(* ===== verification/Runcmd.v ===== *)
(** The shell's commands: runcmd and umain of user/sh.c.

    What the shell calls (the descriptors, fork, spawn, wait, the tokens and
    the lines) are arguments, so that the code can be run on any environment
    that has them; words are their texts, and argv is the list of the words.
    What the C code writes outside of its arrays is undefined.  The output
    that the flag -d asks for is left out. *)

From S2P Require Import Prelude Mmu Printfmt CString Console KState Fd Shell.
From Stdlib Require Import ZArith Lia Ascii String.
From stdpp Require Import base tactics numbers list.
Open Scope Z_scope.

Abbreviation MAXARGS := 16%nat (only parsing).
Abbreviation BUFSIZ := 1024 (only parsing).
Abbreviation O_CREAT := 256 (only parsing).
Abbreviation O_TRUNC := 512 (only parsing).

Section sh.
Context {T : Type}.
Context (gettoken : M T (Z * list Z)) (gettoken_init : list Z → M T unit).
Context (open : list Z → Z → M T Z) (dup : Z → Z → M T Z) (close : Z → M T Z) (close_all : M T unit).
Context (pipe : M T (Z * (Z * Z))) (fork : M T Z) (spawn : list Z → list (list Z) → M T Z) (wait : Z → M T unit).
Context (cprintf : string → list arg → M T unit) (exit : M T unit).

(** The redirection of descriptor [n] to the file that the next token names. *)
Definition redirect (n : Z) (mode : Z) (syntax fail : string) : M T unit :=
  '(c, t) ← gettoken;
  mwhen (negb (c =? zc "w")) (cprintf (line syntax) [];; exit);;
  fd ← open t mode;
  mwhen (fd <? 0) (cprintf fail [AStr (Some t); AInt fd];; exit);;
  mwhen (negb (fd =? n)) (dup fd n;; close fd;; mret tt).
(** The result of the loop is what the table's entries say. *)
Lemma mp_init_loop s pa mp es :
  mpconfig (m_k s) = Ok (pa + KERNBASE, mp) (m_k s) → 0 ≤ pa → Forall entry_ok es →
  rd16 (k_mem (m_k s)) (pa + 34) = Z.of_nat (length es) →
  bytes_at (m_k s) (pa + 44) (mjoin (entry_bytes <$> es)) →
  length (k_cpus (m_k s)) = 8%nat → m_ncpu s = O →
  ∃ s', mp_init s = mp_finish mp s' ∧
    entries_done (mw_lapicaddr (rd32 (k_mem (m_k s)) (pa + 36)) (mw_cpus true (m_ncpu s) 0 s)) s'
      (fst (mp_cpus es 0 0)) (snd (mp_cpus es 0 0)).
Proof.
  intros Hc Hpa Hes Hn Hb Hl H0. pose proof Hb as (_ & Hhi & _).
  unfold mp_init. rewrite bind_mod. set (s1 := mw_cpus (m_ismp s) (m_ncpu s) 0 s).
  rewrite (bind_Ok _ _ _ _ _ (kern_read _ s1 _ Hc)). cbn beta iota.
  rewrite (proj2 (Z.eqb_neq (pa + KERNBASE) NULL)) by lia. rewrite bind_mod.
  set (s2 := mw_cpus true (m_ncpu s1) (m_bootcpu s1) s1).
  assert (Ha : kload (pa + KERNBASE + 36) (m_k s) = Ok (rd32 (k_mem (m_k s)) (pa + 36)) (m_k s)).
  { unfold kload. mrun. replace (pa + KERNBASE + 36) with (pa + 36 + KERNBASE) by lia. by rewrite kphys_direct by lia. }
  rewrite (bind_Ok _ _ _ _ _ (kern_read _ s2 _ Ha)), bind_mod.
  set (s3 := mw_lapicaddr (rd32 (k_mem (m_k s)) (pa + 36)) s2).
  assert (H16 : kload16 (pa + KERNBASE + 34) (m_k s) = Ok (Z.of_nat (length es)) (m_k s)).
  { unfold kload16. mrun. replace (pa + KERNBASE + 34) with (pa + 34 + KERNBASE) by lia.
    rewrite kphys_direct by lia. by rewrite <- Hn. }
  rewrite (bind_Ok _ _ _ _ _ (kern_read _ s3 _ H16)), Nat2Z.id.
  replace (pa + KERNBASE + 44) with (pa + 44 + KERNBASE) by lia.
  destruct (mp_entries_run es s3 (pa + 44)) as (s4 & H4 & D); [done|exact Hb|exact Hl|cbn; lia|].
  rewrite (bind_Ok _ _ _ _ _ H4). exists s4. split; [done|]. change (m_ncpu s3) with (m_ncpu s) in D. by rewrite H0 in D.
Qed.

» Exercise requirements
Only the lines above starting at the one containing "Context (cprintf : string" and ending at the one containing "assert (H16 : kload16", both included, are to be returned, exactly as they read.

» Written response
Context (cprintf : string → list arg → M T unit) (exit : M T unit).

(** The redirection of descriptor [n] to the file that the next token names. *)
Definition redirect (n : Z) (mode : Z) (syntax fail : string) : M T unit :=
  '(c, t) ← gettoken;
  mwhen (negb (c =? zc "w")) (cprintf (line syntax) [];; exit);;
  fd ← open t mode;
  mwhen (fd <? 0) (cprintf fail [AStr (Some t); AInt fd];; exit);;
  mwhen (negb (fd =? n)) (dup fd n;; close fd;; mret tt).
(** The result of the loop is what the table's entries say. *)
Lemma mp_init_loop s pa mp es :
  mpconfig (m_k s) = Ok (pa + KERNBASE, mp) (m_k s) → 0 ≤ pa → Forall entry_ok es →
  rd16 (k_mem (m_k s)) (pa + 34) = Z.of_nat (length es) →
  bytes_at (m_k s) (pa + 44) (mjoin (entry_bytes <$> es)) →
  length (k_cpus (m_k s)) = 8%nat → m_ncpu s = O →
  ∃ s', mp_init s = mp_finish mp s' ∧
    entries_done (mw_lapicaddr (rd32 (k_mem (m_k s)) (pa + 36)) (mw_cpus true (m_ncpu s) 0 s)) s'
      (fst (mp_cpus es 0 0)) (snd (mp_cpus es 0 0)).
Proof.
  intros Hc Hpa Hes Hn Hb Hl H0. pose proof Hb as (_ & Hhi & _).
  unfold mp_init. rewrite bind_mod. set (s1 := mw_cpus (m_ismp s) (m_ncpu s) 0 s).
  rewrite (bind_Ok _ _ _ _ _ (kern_read _ s1 _ Hc)). cbn beta iota.
  rewrite (proj2 (Z.eqb_neq (pa + KERNBASE) NULL)) by lia. rewrite bind_mod.
  set (s2 := mw_cpus true (m_ncpu s1) (m_bootcpu s1) s1).
  assert (Ha : kload (pa + KERNBASE + 36) (m_k s) = Ok (rd32 (k_mem (m_k s)) (pa + 36)) (m_k s)).
  { unfold kload. mrun. replace (pa + KERNBASE + 36) with (pa + 36 + KERNBASE) by lia. by rewrite kphys_direct by lia. }
  rewrite (bind_Ok _ _ _ _ _ (kern_read _ s2 _ Ha)), bind_mod.
  set (s3 := mw_lapicaddr (rd32 (k_mem (m_k s)) (pa + 36)) s2).
  assert (H16 : kload16 (pa + KERNBASE + 34) (m_k s) = Ok (Z.of_nat (length es)) (m_k s)).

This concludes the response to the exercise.